Für einen Augenblick hatte er die Illusion, sich in London oder New York zu befinden. Dann sah er, dass die gewaltigen, hochauf- ragenden Gebilde, die ihn an Wolkenkratzer erinnert hatten, in Wirklichkeit riesige Säulen waren, die vom Boden bis zur Decke reichten. Die Dimensionen war atemberaubend. Die nächste Säule, etwa hundert Meter entfernt, mochte die Größe des Empire State Buildings haben; er schätzte ihre Größe auf über dreihundert Meter. Sie war kreisrund und mit Rillen versehen. An der Spitze wuchs sie wie die Äste eines Baumes auseinander. Er ließ den Lichtstrahl durch die Halle wandern. Es war, als blicke man in eine gigantische Kathedrale oder einen verzauberten Wald. Der Fußboden und die Säulen waren von der Farbe reifbedeckten Silbers mit einer Spur Grün darin. Die Wand neben ihm erstreckte sich ohne sichtbare Wölbung eine Viertelmeile in die Höhe. Sie war mit fremdartigen farbigen Figuren und Mustern bedeckt. Er bewegte sich vorsichtig ein Stück auf die nächste Säule zu - trotz seines geringen Gewichts konnte ein heftiger Zusammenprall den Raumanzug beschädigen - und stieß sich ab. Er verbreiterte den Lichtstrahl, so dass er eine Fläche von zwanzig bis dreißig Metern ausleuchtete. Sein Verstand war abgestumpft gegen jegliches Erstaunen, sonst wäre ihm vielleicht ein Ausruf entschlüpft.

Craigies Stimme ertönte: »Alles in Ordnung, Skip?«

»Ja. Dies ist ein phantastischer Ort. Wie eine gewaltige Kathedrale mit riesigen Säulen. Und an der Wand sind Bilder.«

»Was für Bilder?«

Ja, was für Bilder? Wie konnte er sie beschreiben? Sie waren nicht abstrakt; etwas stellten sie dar; soviel stand fest. Aber was? Es erinnerte ihn an ein Ereignis in seiner Kindheit; er lag in einem Wald, umgeben von Glockenblumen, und die weißlich-grünen Stengel dieser Blumen verschwanden in der braunen Erde. Diese Bilder hätten einen tropischen Urwald oder vielleicht einen Unterwasserwald aus Unkraut und Ranken darstellen können.
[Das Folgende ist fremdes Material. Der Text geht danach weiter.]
(* ===== verification/GoPath.v ===== *)
(** * GoPath: [path.Clean] and the Unix [path/filepath] functions *)

From S2P Require Import Prelude GoStr.

(** The elements of the cleaned path, innermost first.  [..] removes the
    previous element unless there is none to remove (then a rooted path drops
    it and a relative one keeps it). *)
Fixpoint clean_elems (rooted : bool) (comps stack : list string) : list string :=
  match comps with
  | [] => stack
  | c :: comps' =>
      if bool_decide (c = "") || bool_decide (c = ".") then clean_elems rooted comps' stack
      else if bool_decide (c = "..") then
        match stack with
        | top :: stack' =>
            if bool_decide (top = "..") then clean_elems rooted comps' (c :: stack)
            else clean_elems rooted comps' stack'
        | [] => clean_elems rooted comps' (if rooted then [] else [c])
        end
      else clean_elems rooted comps' (c :: stack)
  end.

(** [path.Clean]; [filepath.Clean] is the same function on Unix. *)
Definition Clean (p : string) : string :=
  if bool_decide (p = "") then "." else
  let rooted := HasPrefix p "/" in
  let body := Join (reverse (clean_elems rooted (Split p "/") [])) "/" in
  if rooted then "/" +:+ body
  else if bool_decide (body = "") then "." else body.

Fixpoint strip_trailing_slashes_go (rev_s : string) : string :=
  match rev_s with
  | String "/" s' => strip_trailing_slashes_go s'
  | _ => rev_s
  end.
Definition strip_trailing_slashes (s : string) : string :=
  str_rev (strip_trailing_slashes_go (str_rev s)).

(** [filepath.Base]. *)
Definition Base (p : string) : string :=
  if bool_decide (p = "") then "." else
  let p := strip_trailing_slashes p in
  let p := match last_index_byte "/" p with Some i => str_drop (S i) p | None => p end in
  if bool_decide (p = "") then "/" else p.

(** [filepath.Dir]. *)
Definition Dir (p : string) : string :=
  Clean (match last_index_byte "/" p with Some i => str_take (S i) p | None => "" end).

(** [filepath.Join] of two elements: empty ones are ignored. *)
Definition filepath_Join (a c : string) : string :=
  if bool_decide (a = "") then (if bool_decide (c = "") then "" else Clean c)
  else if bool_decide (c = "") then Clean a
  else Clean (a +:+ "/" +:+ c).

(** ** Lemmas *)

(** A path element as the cleaned path lists it. *)
Definition plain_elem (c : string) : Prop :=
  c <> "" /\ c <> "." /\ c <> ".." /\ has_byte "/" c = false.

Lemma Split_pieces s sep : Forall (fun x => has_byte sep x = false) (Split s sep).
Proof.
  induction s as [|c s IH]; simpl; [by constructor|].
  destruct (byte_eqb c sep) eqn:E; [by constructor|].
  destruct (Split s sep) as [|p ps]; inversion IH; subst.
  - constructor; [|done]. simpl. by rewrite byte_eqb_sym, E.
  - constructor; [|done]. simpl. by rewrite byte_eqb_sym, E.
Qed.

Lemma clean_elems_rooted comps stack :
  Forall (fun x => has_byte "/" x = false) comps ->
  Forall plain_elem stack -> Forall plain_elem (clean_elems true comps stack).
Proof.
  intros Hc; revert stack; induction Hc as [|c comps Hc _ IH]; intros stack Hs; simpl; [done|].
  repeat case_bool_decide; simpl; auto.
  - destruct stack as [|top stack']; [by auto|].
    apply Forall_cons in Hs as [(_ & _ & Htop & _) Hs].
    by rewrite bool_decide_eq_false_2 by done; auto.
  - apply IH. constructor; [|done]. by repeat split.
Qed.

(** A rooted path is cleaned to a rooted path with no empty, [.] or [..]
    element: it never climbs above the root. *)
Lemma Clean_rooted p :
  HasPrefix p "/" = true ->
  exists elems, Clean p = "/" +:+ Join elems "/" /\ Forall plain_elem elems.
Proof.
  intros Hp. unfold Clean. rewrite bool_decide_eq_false_2 by (by intros ->). rewrite Hp.
  eexists. split; [reflexivity|]. apply Forall_reverse.
  apply clean_elems_rooted; [apply Split_pieces|constructor].
Qed.

Lemma clean_elems_plain rooted comps stack :
  Forall plain_elem comps -> clean_elems rooted comps stack = reverse comps ++ stack.
Proof.
  intros H; revert stack; induction H as [|c comps (?&?&?&?) _ IH]; intros stack; simpl; [done|].
  rewrite !bool_decide_eq_false_2 by done. simpl. rewrite IH.
  by rewrite reverse_cons, <- (assoc_L (++)).
Qed.

Lemma Join_Split s sep : Join (Split s sep) sep = s.
Proof.
  induction s as [|c s IH]; [done|]. cbn [Split].
  destruct (Split_cons s sep) as (p & ps & E). rewrite E in *.
  destruct (byte_eqb c sep) eqn:Ec.
  - apply byte_eqb_eq in Ec as ->. change (Join ("" :: p :: ps) sep) with (String sep (Join (p :: ps) sep)).
    by rewrite IH.
  - rewrite <- IH. by destruct ps.
Qed.

(** A cleaned rooted path is a fixed point. *)
Lemma Clean_rooted_plain elems :
  Forall plain_elem elems -> Clean ("/" +:+ Join elems "/") = "/" +:+ Join elems "/".
Proof.
  intros H. unfold Clean. rewrite bool_decide_eq_false_2 by done.
  assert (HasPrefix ("/" +:+ Join elems "/") "/" = true) as ->.
  { apply HasPrefix_spec. by eexists. }
  assert (Forall (fun x => has_byte "/" x = false) elems) as Hs.
  { eapply Forall_impl; [exact H|]. by intros ? (?&?&?&?). }
  destruct elems as [|e elems]; [done|].
  change ("/" +:+ Join (e :: elems) "/") with ("" +:+ String "/" (Join (e :: elems) "/")).
  rewrite Split_app, Split_Join by done.
  change (clean_elems true ("" :: e :: elems) []) with (clean_elems true (e :: elems) []).
  rewrite (clean_elems_plain _ _ _ H).
  by rewrite app_nil_r, reverse_involutive.
Qed.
Die Farben waren Blau, Grün, Weiß und Silber. An den Bildern war etwas faszinierend Kompliziertes. Carlsen hatte keinen Zweifel, dass er ein großartiges Kunstwerk betrachtete.

Weitere Lampen stachen in das Dunkel. Die drei anderen schwebten langsam nach unten, vollführten dabei Schwimmbewegungen, als befänden sie sich unter Wasser. Murchison schwebte zu ihm hinauf und versetzte ihm mit seinem Gewicht einen Stoß, der ihn fünfzehn Meter weit treiben ließ.
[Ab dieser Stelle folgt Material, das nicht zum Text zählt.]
Lemma mtraverse_split {A B} (f : A -> R B) n l tr :
  mtraverse f l tr =
  (try! ys := mtraverse f (take n l) in try! zs := mtraverse f (drop n l) in ret (Ok (ys ++ zs))) tr.
Proof.
  revert n tr; induction l as [|x l IH]; intros [|n] tr; cbn [mtraverse take drop]; try done;
    unfold rbind, bind, ret.
  - destruct (f x tr) as [[y|e] tr1]; [|done]. by destruct (mtraverse f l tr1) as [[ys|e] tr2].
  - destruct (f x tr) as [[y|e] tr1]; [|done]. rewrite (IH n). unfold rbind, bind, ret.
    destruct (mtraverse f (take n l) tr1) as [[ys|e] tr2]; [|done].
    by destruct (mtraverse f (drop n l) tr2) as [[zs|e] tr3].
Qed.

Lemma parse_routines_eq cfg tr :
  match routines_spec cfg tr with
  | (Ok rs, tr') => exists rs1 tr1, parse_all_routines cfg [] tr = ((rs1, Ok tt), tr1) /\
                         parse_udp_routines cfg rs1 tr1 = ((rs, Ok tt), tr')
  | (Err e, tr') => exists rs1, parse_all_routines cfg [] tr = ((rs1, Err e), tr') \/
               exists tr1, parse_all_routines cfg [] tr = ((rs1, Ok tt), tr1) /\
                exists rs2, parse_udp_routines cfg rs1 tr1 = ((rs2, Err e), tr')
  end.
Proof.
  unfold routines_spec. unfold rbind at 1. unfold bind. rewrite (mtraverse_split _ 6 routine_table).
  unfold rbind at 1. unfold bind.
  pose proof (run_table_spec cfg (take 6 routine_table) [] tr) as R1.
  rewrite <- parse_all_routines_table in R1.
  destruct (mtraverse _ (take 6 routine_table) tr) as [[rss1|e] tr1].
  - pose proof (run_table_spec cfg (drop 6 routine_table) (concat rss1) tr1) as R2.
    rewrite <- parse_udp_routines_table in R2. unfold rbind, bind.
    destruct (mtraverse _ (drop 6 routine_table) tr1) as [[rss2|e] tr2]; cbn.
    + exists (concat rss1), tr1. by rewrite concat_app.
    + destruct R2 as [ys R2]. exists (concat rss1). right. eauto.
  - destruct R1 as [ys R1]. cbn. eauto.
Qed.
»Was halten Sie davon, Skip? Glauben Sie, dass das wirklich Riesen waren?«

Er schüttelte den Kopf und entsann sich dann, dass Murchison sein Gesicht ja nicht sehen konnte. »In diesem Stadium würde ich nicht einmal raten.« Er wandte sich an die anderen. »Wir bleiben am besten zusammen. Ich möchte das andere Ende untersuchen.« Mit eingeschalteter Kamera schwebte er langsam durch die Halle. Rechts zwischen den Säulen konnte er etwas erkennen, das wie eine riesige Treppe aussah. Für die Männer, die auf der Hermes zurückgeblieben waren, kommentierte er die Szenerie fortlaufend; er war sich jedoch bewusst, dass seine Worte ihnen keinen Begriff von den schwindelerregenden Ausmaßen dieser Bauwerke geben konnten.
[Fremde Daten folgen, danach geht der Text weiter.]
(* ===== verification/Router.v ===== *)
(** * Router: [router.go], and the routed dialers of [routine.go]

    The decision whether a host is reached through the tunnel, and the dial
    callbacks that apply it. *)

From S2P Require Import Prelude GoStr GoNet GoNetip Ini ConfigTypes World.

Section router.
Context `{UT : UnicodeTables, RL : RegexpLib}.

Record DomainRouter := mkRouter { patterns : list Regexp; logNames : bool }.

(** The router is held by pointer: [None] is nil. *)
Definition NewDomainRouter (patterns : list Regexp) (logNames : bool) : option DomainRouter :=
  Some (mkRouter patterns logNames).

Definition shouldTunnel (r : option DomainRouter) (host : string) : bool :=
  match r with
  | None => true
  | Some r =>
      if bool_decide (length (patterns r) = 0) then true
      else let host := ToLower (TrimSuffix host ".") in
           existsb (fun p => MatchString p host) (patterns r)
  end.

Context `{E : Environment}.

Definition route (r : option DomainRouter) (host : string) : M bool :=
  let tunnel := shouldTunnel r host in
  let! _ :=
    (match r with
     | Some r' =>
         if logNames r'
         then perform (OLog ("route: " +:+ host +:+ " -> " +:+
                             (if tunnel then "TUNNEL" else "DIRECT")))
         else ret tt
     | None => ret tt
     end) in
  ret tunnel.

Definition hostFromAddr (address : string) : string :=
  match SplitHostPort address with
  | Err _ => address
  | Ok (host, _) => host
  end.

(** The callback [VirtualTun.RoutedDial] returns. *)
Definition RoutedDial (router : option DomainRouter) (network address : string)
    : M (result handle) :=
  let! tunnel := route router (hostFromAddr address) in
  if tunnel then perform (ODial Tunnel network address)
  else perform (ODial Direct network address).

(** The callback of [routedSocks5Dial]; [fqdn] is [request.DestAddr.FQDN]. *)
Definition routedSocks5Dial (router : option DomainRouter) (network address fqdn : string)
    : M (result handle) :=
  let host := if bool_decide (fqdn = "") then hostFromAddr address else fqdn in
  let! tunnel := route router host in
  if tunnel then perform (ODial Tunnel network address)
  else perform (ODial Direct network address).

(** [passthroughResolver.Resolve]: no address, so the name survives. *)
Definition passthroughResolver_Resolve (name : string) : M (result (option Addr)) :=
  ret (Ok None).

(** ** Lemmas *)

(** The side a host is reached on. *)
Definition side_of (router : option DomainRouter) (host : string) : side :=
  if shouldTunnel router host then Tunnel else Direct.

(** Dialling after a routing decision: at most a log line, then one dial on
    the decided side, whose answer is the result. *)
Lemma route_then_dial (router : option DomainRouter) host network address (tr : trace) :
  exists logs,
    Forall is_log logs /\
    (let! tunnel := route router host in
     if tunnel then perform (ODial Tunnel network address)
     else perform (ODial Direct network address)) tr =
    (answer (tr ++ logs) (ODial (side_of router host) network address),
     tr ++ logs ++ [ODial (side_of router host) network address]).
Proof.
  unfold side_of, route. run_M. destruct router as [[ps []]|]; cbn [logNames].
  - destruct (shouldTunnel _ host); eexists [OLog _];
      (split; [by repeat constructor|by rewrite <- (assoc_L (++))]).
  - exists []. split; [constructor|]. destruct (shouldTunnel _ host); by rewrite app_nil_r.
  - exists []. split; [constructor|]. destruct (shouldTunnel _ host); by rewrite app_nil_r.
Qed.

Lemma hostFromAddr_Join host port :
  no_brackets host = true -> plain_port port = true ->
  hostFromAddr (JoinHostPort host port) = host.
Proof. intros. unfold hostFromAddr. by rewrite SplitHostPort_Join. Qed.
End router.

Section properties.
Context `{UT : UnicodeTables, RL : RegexpLib, E : Environment}.

(** C9: the dialers of the HTTP, SNI and SOCKS5 proxies open exactly one
    connection, to the address they were given, through the tunnel if the
    host is whitelisted and directly otherwise; the SOCKS5 dialer decides on
    the original name when there is one. A whitelisted host never leaks
    outside the tunnel. *)
Theorem routed_dials_follow_whitelist router network host port fqdn
    (Hhost : no_brackets host = true) (Hport : plain_port port = true) :
  let addr := JoinHostPort host port in
  ops_of is_dial (effects (RoutedDial router network addr)) =
    [ODial (side_of router host) network addr] /\
  ops_of is_dial (effects (routedSocks5Dial router network addr fqdn)) =
    [ODial (side_of router (if decide (fqdn = "") then host else fqdn)) network addr].
Proof.
  intros addr. unfold effects, RoutedDial, routedSocks5Dial.
  assert (forall logs o, Forall is_log logs -> is_dial o = true ->
    ops_of is_dial ([] ++ logs ++ [o]) = [o]) as Hops.
  { intros logs o Hlogs Ho. simpl. rewrite ops_of_app. simpl. rewrite Ho.
    induction Hlogs as [|[] logs Hl _ IH]; try done. }
  subst addr. rewrite hostFromAddr_Join by done. set (addr := JoinHostPort host port).
  assert (forall h, ops_of is_dial (snd ((let! tunnel := route router h in
    if tunnel then perform (ODial Tunnel network addr)
    else perform (ODial Direct network addr)) [])) = [ODial (side_of router h) network addr])
    as Hdial.
  { intros h. destruct (route_then_dial router h network addr []) as (logs & Hl & ->).
    by apply Hops. }
  split; [apply Hdial|]. by case_decide; case_bool_decide; try done; apply Hdial.
Qed.

(** The whitelist test on an ASCII host name ignores letter case and one
    trailing dot; an empty or nil whitelist tunnels everything; otherwise the
    host is tunnelled exactly when some pattern matches its normal form. *)
Theorem shouldTunnel_normalises (ps : list Regexp) (log : bool) (host host' : string)
    (Hascii : all_ascii host = true) (Hascii' : all_ascii host' = true)
    (Hsame : lower_ascii (TrimSuffix host ".") = lower_ascii (TrimSuffix host' ".")) :
  shouldTunnel (NewDomainRouter ps log) host = shouldTunnel (NewDomainRouter ps log) host' /\
  shouldTunnel None host = true /\
  (shouldTunnel (NewDomainRouter ps log) host = true <->
   ps = [] \/ exists p, p ∈ ps /\ MatchString p (lower_ascii (TrimSuffix host ".")) = true).
Proof.
  assert (forall h, all_ascii h = true ->
    ToLower (TrimSuffix h ".") = lower_ascii (TrimSuffix h ".")) as Hlow.
  { intros h Hh. unfold ToLower. by rewrite all_ascii_TrimSuffix. }
  unfold NewDomainRouter, shouldTunnel. cbn [patterns]. rewrite !Hlow, Hsame by done.
  split; [done|]. split; [done|]. destruct ps as [|p ps]; simpl; [naive_solver|].
  change (MatchString p ?h || existsb ?f ps) with (existsb f (p :: ps)).
  rewrite existsb_exists. setoid_rewrite <- list_elem_of_In.
  split; [by right|by intros [?|?]].
Qed.
End properties.

(** ** Witnesses *)
Module Sample.
#[export] Instance tables : UnicodeTables := MemIni.tables.
#[export] Instance regexps : RegexpLib :=
  {| Regexp := string; Regexp_Compile := Ok; MatchString p s := Contains s p |}.
#[export] Instance env : Environment := fun _ o => default_answer o.
End Sample.
Import Sample.

Lemma routed_dials_follow_whitelist_witness :
  ops_of is_dial (effects (RoutedDial (NewDomainRouter (RL := regexps) ["example.com"] true) "tcp" "www.Example.com:443")) =
    [ODial Tunnel "tcp" "www.Example.com:443"] /\
  ops_of is_dial (effects (RoutedDial (NewDomainRouter (RL := regexps) ["example.com"] true) "tcp" "other.net:443")) =
    [ODial Direct "tcp" "other.net:443"].
Proof.
  split.
  - apply (routed_dials_follow_whitelist (NewDomainRouter (RL := regexps) ["example.com"] true) "tcp"
      "www.Example.com" "443" ""); vm_compute; reflexivity.
  - apply (routed_dials_follow_whitelist (NewDomainRouter (RL := regexps) ["example.com"] true) "tcp"
      "other.net" "443" ""); vm_compute; reflexivity.
Defined.

Lemma shouldTunnel_normalises_witness :
  shouldTunnel (NewDomainRouter (RL := regexps) ["example.com"] false) "WWW.EXAMPLE.COM." =
  shouldTunnel (NewDomainRouter (RL := regexps) ["example.com"] false) "www.example.com".
Proof. apply shouldTunnel_normalises; vm_compute; reflexivity. Defined.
Vierhundert Meter weiter kamen sie an einem riesigen Korridor vorbei, der auf die Mitte des Schiffes zuführte; seine Decke war geschwungen wie die eines mittelalterlichen Gewölbes. Alles an dieser Umgebung wirkte fremdartig und zugleich seltsam vertraut. Er hörte sich zu Craigie sagen: »Wenn dieses Schiff von Erdenmenschen gebaut worden wäre, hätten sie ihm ein totes, funktionelles Aussehen verliehen - viereckige Säulen mit Nieten. Was für Wesen es auch immer gebaut haben, sie hatten einen Sinn für Schönheit...« Weit oben an der Wand zur Linken war ein kreisförmiges Gitter, das ihn an ein Kirchenfenster erinnerte. Er schwebte darauf zu. Aus der Nähe konnte er erkennen, dass es einem Zweck diente. Es war etwa dreißig Meter hoch und einsfünfzig stark; die Löcher darin waren mehrere Meter breit. Carlsen ließ sich in einem davon nieder und leuchtete mit dem Scheinwerfer hindurch. Die Filmkamera, nun an seiner Brust festgeschnallt, lief automatisch und filmte alles, was er sah.

»Christus«, murmelte er.

»Was ist?«

Der Raum dahinter wirkte wie eine Traumlandschaft. Monströse Treppen erstreckten sich hinauf in die Finsternis und hinab in die Tiefen des Schiffs. Zwischen ihnen verliefen schmale Stege und geschwungene Laufgänge, deren Bauweise ihn an Schwalbenflügel erinnerte. Dahinter befanden sich weitere Treppen, Laufgänge und Stege, die sich weiter nach oben und tiefer in das Dunkel fortsetzten. Als Craigie fragte: »Alles in Ordnung bei Ihnen?«, wurde er sich gewahr, dass er mehrere Minuten nichts gesagt hatte. Er fühlte sich benommen und überwältigt und irgendwie zutiefst bei etwas gestört. Der Ort hatte etwas Alptraumhaftes.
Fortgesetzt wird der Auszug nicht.